Diogenes is a monumental (450 x 600 cm) semi-transparent jacquard woven tapestry that includes monofil and phosphorescent yarns.
Diogenes was created thanks to the invitation of Machinery of Me, a space for contemporary art in Arnhem (NL). Aëgerter became fascinated by the local history and particularly the situation of the many young German women who worked in the nearby ‘Diogenes’ bunker during the Second World War. She researched a large amount of local archive footage about the life and work of the so-called ‘Blitzmädel’, due to the icon of a lightening on their uniforms.

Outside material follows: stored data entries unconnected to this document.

(** C22: a submission draws a fresh identifier.  Accepted, it has put the job in the
    table as [Accepted], the request at the end of the task queue and the acknowledgement
    in the result backend.  Failed, it is [Unavailable], and either the broker's failure
    has taken the job back out of the table, or the job and its message both stand and
    only the acknowledgement is missing.  Executions are not touched. *)
Theorem submit_task_outcome task_destination request c :
  jobs_poisoned (c_jobs c) = false → ids_drawn c →
  let id := next_id c in
  let stored := <[id := mkJobRecord (new_job c request) None]> (jobs (c_jobs c)) in
  let sent c' := appended (new_message task_destination c request) (queued (c_broker c)) (queued (c_broker c')) in
  ∃ c' o, run (submit_task task_destination request) c = (c', o)
    ∧ ids_drawn c' ∧ jobs (c_jobs c) !! id = None ∧ c_executions c' = c_executions c
    ∧ match o with
      | Done response =>
        response = {| sr_job := Some (new_job c request); sr_result := Some accepted_result |}
        ∧ jobs (c_jobs c') = stored ∧ sent c'
        ∧ results (c_results c') = <[id := encode_job_result accepted_job_result]> (results (c_results c))
      | Failed status =>
        status_code status = Unavailable
        ∧ (jobs (c_jobs c') = jobs (c_jobs c) ∧ c_results c' = c_results c
           ∨ jobs (c_jobs c') = stored ∧ sent c')
      | Panicked _ => False
      | Blocked => jobs (c_jobs c') = stored
      end.
Proof.
  intros Hp Hd id stored sent. unfold submit_task. rewrite run_accept by done. cbv zeta.
  pose proof (next_id_fresh c Hd) as Hfresh.
  assert (∀ c', c_env c' = mkEnv (S (env_ticks (c_env c))) (S (S (env_uuids (c_env c)))) →
    jobs (c_jobs c') = stored → ids_drawn c') as Hids.
  { intros c' He Hj i r. rewrite Hj, He. apply ids_drawn_insert; [done|lia]. }
  assert (∀ c', c_env c' = mkEnv (S (env_ticks (c_env c))) (S (S (env_uuids (c_env c)))) →
    jobs (c_jobs c') = jobs (c_jobs c) → ids_drawn c') as Hids'.
  { intros c' He Hj i r. rewrite Hj, He. intros (j & ? & ?)%Hd. exists j. simpl. split; [lia|done]. }
  pose proof (lin_run _ _ _ (c_broker c) (publish_lin (new_message task_destination c request))) as Hpub.
  destruct (run (publish _) _) as [b [u|e|s|]]; [| | |];
    [|eexists _, _; split; [done|]|done|eexists _, _; split; [done|]].
  - pose proof (lin_run _ _ _ (c_results c) (store_result_lin (next_id c) accepted_job_result)) as Hres.
    destruct (run (store_result _ _) _) as [x [v|e|s|]]; [| |done|];
      (eexists _, _; split; [done|]; split; [by apply Hids|]; split; [done|]; split; [done|]); [|by auto..].
    split_and!; [done..|]. by destruct Hres as [Hres|[[? ?] _]].
  - assert (delete (next_id c) stored = jobs (c_jobs c)) as Hdel by (by apply delete_insert_id).
    split; [by apply Hids'|]. do 3 (split; [done|]). by left.
  - by split_and!; [apply Hids|..].
Qed.
Lemma loaded_config_typed_witness :
  load open_shipped Ok "threadweave.yaml" = Ok shipped_config
  ∧ ∃ reg capacity,
      worker_registration "0.1.10"
        (mkWorker (worker_destination (uuid_at 0)) (mkWorkerIdentity (uuid_at 0) (uuid_at 1) "host")
           (mkAdvertisedCapacity (mkWorkerResources 1 1073741824) []) HEARTBEAT_INTERVAL "0.0.0.0:50052") = Some reg
      ∧ wr_capacity reg = Some capacity ∧ rr_cpu_millicores capacity = 1000%Z ∧ rr_memory_bytes capacity = 1073741824%Z.
Proof.
  assert (load open_shipped Ok "threadweave.yaml" = Ok shipped_config) as Hload by vm_refl.
  split; [exact Hload|].
  destruct (loaded_config_typed (BS:=unit) (KS:=unit) (E:=Empty_set) open_shipped Ok "threadweave.yaml" shipped_config Hload) as [_ H].
  destruct (H shipped_worker eq_refl) as [_ H1].
  destruct (H1 "host" "0.1.10" fresh_worker (run (worker_new (E:=Empty_set) "host" shipped_worker) fresh_worker).1
              (mkWorker (worker_destination (uuid_at 0)) (mkWorkerIdentity (uuid_at 0) (uuid_at 1) "host")
                 (mkAdvertisedCapacity (mkWorkerResources 1 1073741824) []) HEARTBEAT_INTERVAL "0.0.0.0:50052"))
    as (reg & cap & Hr & Hc & Hm & _ & Hb); [vm_refl|].
  exists reg, cap. split_and!; [exact Hr|exact Hc|exact Hm|exact Hb].
Defined.
End ConfigExamples.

In the dark bunker these young women worked day and night to hunt down allied planes and bombers. In the middle of the bunker was hanging a huge transparent map defining the operational area with country contours and a grid with letter codes. The young ‘Blitzmädchen’ indicated the position of the enemy planes from a grandstand by shining spotlights on the transparent map. On the other side of the map the officers could make strategic decisions and organise the 24/7 hunt for the Allied aircraft.
This extraordinary historical setting gave rise to the monumental, semi-transparent tapestry Diogenes. One experiences how the exploded metallic carcass of a twisted stand and the superimposed grid with numbers and letter codes reacts in layers to different lightings. During a short interval a ballet of searching spotlights extinguishes to finally blend into a hypnotic starry sky.
During the Second World War the Germans used code names based on the first letter of a place. The bunker at Deelen (NL) was given the code name Diogenes. Was this choice entirely coincidental? Diogenes is the Greek philosopher who, in broad daylight, walked through the streets of Athens with a lantern in his hand, shouting out in front of him: ‘I am looking for a human being’.